Vito Sartori replied to Tube🍂Time

@tubetime logic analyser time is always a good time! 😅 Best of luck, tho! <3

Tube🍂Time replied to Tube🍂Time

here we are again, logic analyzer cables snaking out all over the place.

Tube🍂Time replied to Tube🍂Time

with the *working* older type 2 complex, floppy drive read operations begin DMA by trying to negotiate arbitration level 2 on the bus (see ARB0, 1, 2, and 3).

Tube🍂Time replied to Tube🍂Time

but with the *nonworking* type 4 complex, the floppy read operation begins by trying to negotiate DMA arbitration level 0! huh, the floppy controller is supposed to be hard wired to level 2. this is definitely a problem.

Tube🍂Time replied to Tube🍂Time

the floppy controller chip (upper left) doesn't natively support MCA bus, so the chip in the middle (U26) implements that for it. Specifically, U26 uses an external open-drain buffer (U37, bottom) to drive the ARB lines. but it *senses* those same ARB lines with 4 separate pins.

[most likely U26 is a semicustom gate array with a limited number of possible open-drain outputs]

Tube🍂Time replied to Tube🍂Time

the complexity comes from the arbitration logic. it's like an open-drain priority bus, so the lowest binary value on the bus "wins" and the expected output matches the value on the bus.

Tube🍂Time replied to Tube🍂Time

my theory is that for some reason, U26 (85F0464) isn't working correctly and is driving 0 onto the arbitration bus when it means to drive 2. so it thinks that it has lost arbitration, but it actually won it. then it hangs in a halfway state, and the DMA controller throws the timeout error (presumably by asserting NMI).

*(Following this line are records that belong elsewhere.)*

(** What a removed task leaves in its own cells does not matter. *)
Lemma rt_rmv_dly_spec m pr T D t :
  delays m T D -> tcbs m pr T -> t ∈ T ->
  wp (rt_rmv_dly t) (fun _ m' => delays m' T (remove_dly t D) /\ frame (fun _ f => dlinks f) m m') m.
Proof.
  intros HD HT Ht. unfold rt_rmv_dly. destruct (decide (t ∈ D.*1)) as [Hin|Hn].
  - destruct (dlist_split _ _ Hin) as (D1 & d & D2 & ->).
    rewrite remove_dly_eq by apply HD.
    pose proof (dlist_nodup _ _ _ _ HD HT) as Hnd.
    pose proof HD as [Hl Hb Htm _ HDT _]. rewrite fmap_app in Hl, Hb, HDT, Hnd. cbn in Hl, Hb, HDT, Hnd.
    apply seg_app in Hl as [Hl1 Hl2]. apply seg_lst in Hl1. apply seg_hd in Hl2 as Hl3.
    apply backs_app in Hb as (_ & Hb & _).
    apply deltas_app in Htm as (Htm1 & Hd & Htm2). apply deltas_last in Htm1 as [Hd0 Htm1].
    set (p := lst os_dly D1.*1) in *.
    apply NoDup_cons in Hnd as [Hh Hnd]. apply NoDup_app in Hnd as (Hn1 & Hn12 & [Ht2 Hn2]%NoDup_cons).
    apply not_elem_of_app in Hh as [Hh1 [Hto Hh2]%not_elem_of_cons].
    assert (Hp : p <> NULL /\ p <> t /\ p ∉ D2.*1).
    { destruct (lst_in os_dly D1.*1) as [E|E]; fold p in E.
      - rewrite E. done.
      - split; [eapply tcb_nonnull; [done|apply HDT; set_solver]|].
        specialize (Hn12 p E). set_solver. }
    destruct Hp as (Hp0 & Hpt & Hp2).
    assert (Hs1 : is_Some (m !! (t, p_blnk))) by eauto.
    assert (Hs2 : is_Some (m !! (t, p_dlnk))) by eauto.
    assert (Hfin : forall m', m' !! (p, p_dlnk) = Some (hdz D2.*1) ->
      (D2 <> [] -> m' !! (hdz D2.*1, p_blnk) = Some p) ->
      m' !! (p, delta_time) = Some (match D2 with (_, c) :: _ => c - dlast 0 D1 | [] => 0 end) ->
      m' !! (t, p_blnk) = Some NULL ->
      (forall q f, dlinks f -> q <> t -> ~ (q = p /\ f <> p_blnk) ->
        ~ (D2 <> [] /\ q = hdz D2.*1 /\ f = p_blnk) -> m' !! (q, f) = m !! (q, f)) ->
      delays m' T (D1 ++ D2)) by (intros; by eapply delays_remove).
    wp_run. rewrite (proj2 (Z.eqb_neq _ _)) by done. cbn [negb]. wp_run.
    destruct D2 as [|[x c] D2]; cbn [fmap list_fmap fst hdz] in *.
    + cbn [Z.eqb NULL negb]. wp_run. split; [|unfold dlinks; frames].
      apply Hfin; try (by look).
      intros q f Hf Hq Hqp _. rewrite !lookup_insert_ne; [done|..]; intros [= <- <-]; naive_solver.
    + assert (HxT : x ∈ T) by (apply HDT; set_solver).
      rewrite (proj2 (Z.eqb_neq _ _)) by (by eapply tcb_nonnull). cbn [negb].
      destruct Htm2 as (Hc & Htm2 & _).
      assert (Hs3 : is_Some (m !! (x, p_blnk))) by (eapply tcb_some; [done..|set_solver]).
      assert (Hxt : x <> t) by set_solver. wp_run.
      rewrite u16_id by lia. split; [|unfold dlinks; frames].
      apply Hfin; try (by look).
      * mlook. f_equal. lia.
      * intros q f Hf Hq Hqp Hqx. rewrite !lookup_insert_ne; [done|..]; intros [= <- <-]; naive_solver.
  - pose proof (d_free _ _ _ HD _ Ht Hn). rewrite remove_dly_free by done.
    wp_run. cbn [Z.eqb NULL negb]. wp_run. split; [done|apply frame_refl].
Qed.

Tube🍂Time replied to Tube🍂Time

so i can confirm this by disabling the output driver (pin 12 of U37) for ARB1, which will allow it to remain high, so U26 will drive a 2 on the bus instead of a 0.

a little soldering work and a small piece of kapton tape, and i think we are ready.

Tube🍂Time replied to Tube🍂Time

and the logic analyzer confirms that, with this mod, we're seeing a 2 on the bus even though U26 is bugging and trying to drive a 0.

Tube🍂Time replied to Tube🍂Time

OH! it's booted off the reference disk!

Tube🍂Time replied to Tube🍂Time

ohh yeah, 90MHz! well, technically, 99MHz (the oscillator is 66MHz instead of 60MHz).

aeva replied to Tube🍂Time

@tubetime shouldn't Operating System/2 Version 3 just be OS/3

Tube🍂Time replied to Tube🍂Time

strangely enough, when i connect my other type 4 complex (a 486DX2-66), i get the same DMA timeout error, so this "fix" is definitely a hack and doesn't really fix the root cause.

Tube🍂Time replied to Tube🍂Time

(i've already disconnected all the logic analyzer cables, so i'll have to look at it some other time.)

Tube🍂Time replied to Tube🍂Time

well, that was fun--i'm glad i was able to get it to boot.

Chartreuse replied to Tube🍂Time

@tubetime always felt weird that even on IBM hardware that supports it, that OS/2 cant do an ACPI soft shutdown. Even OS/2 4.52

Darryl Ramm replied to Tube🍂Time

@tubetime Half a warped OS...

The whole IBM fumbling the Star Trek thing with OS/2 and the Warp name silliness was pretty amusing.
e.g. arstechnica.com/information-te

Chartreuse replied to Tube🍂Time

@tubetime I like that as a concept. Simple and elegant without any state machine complexity.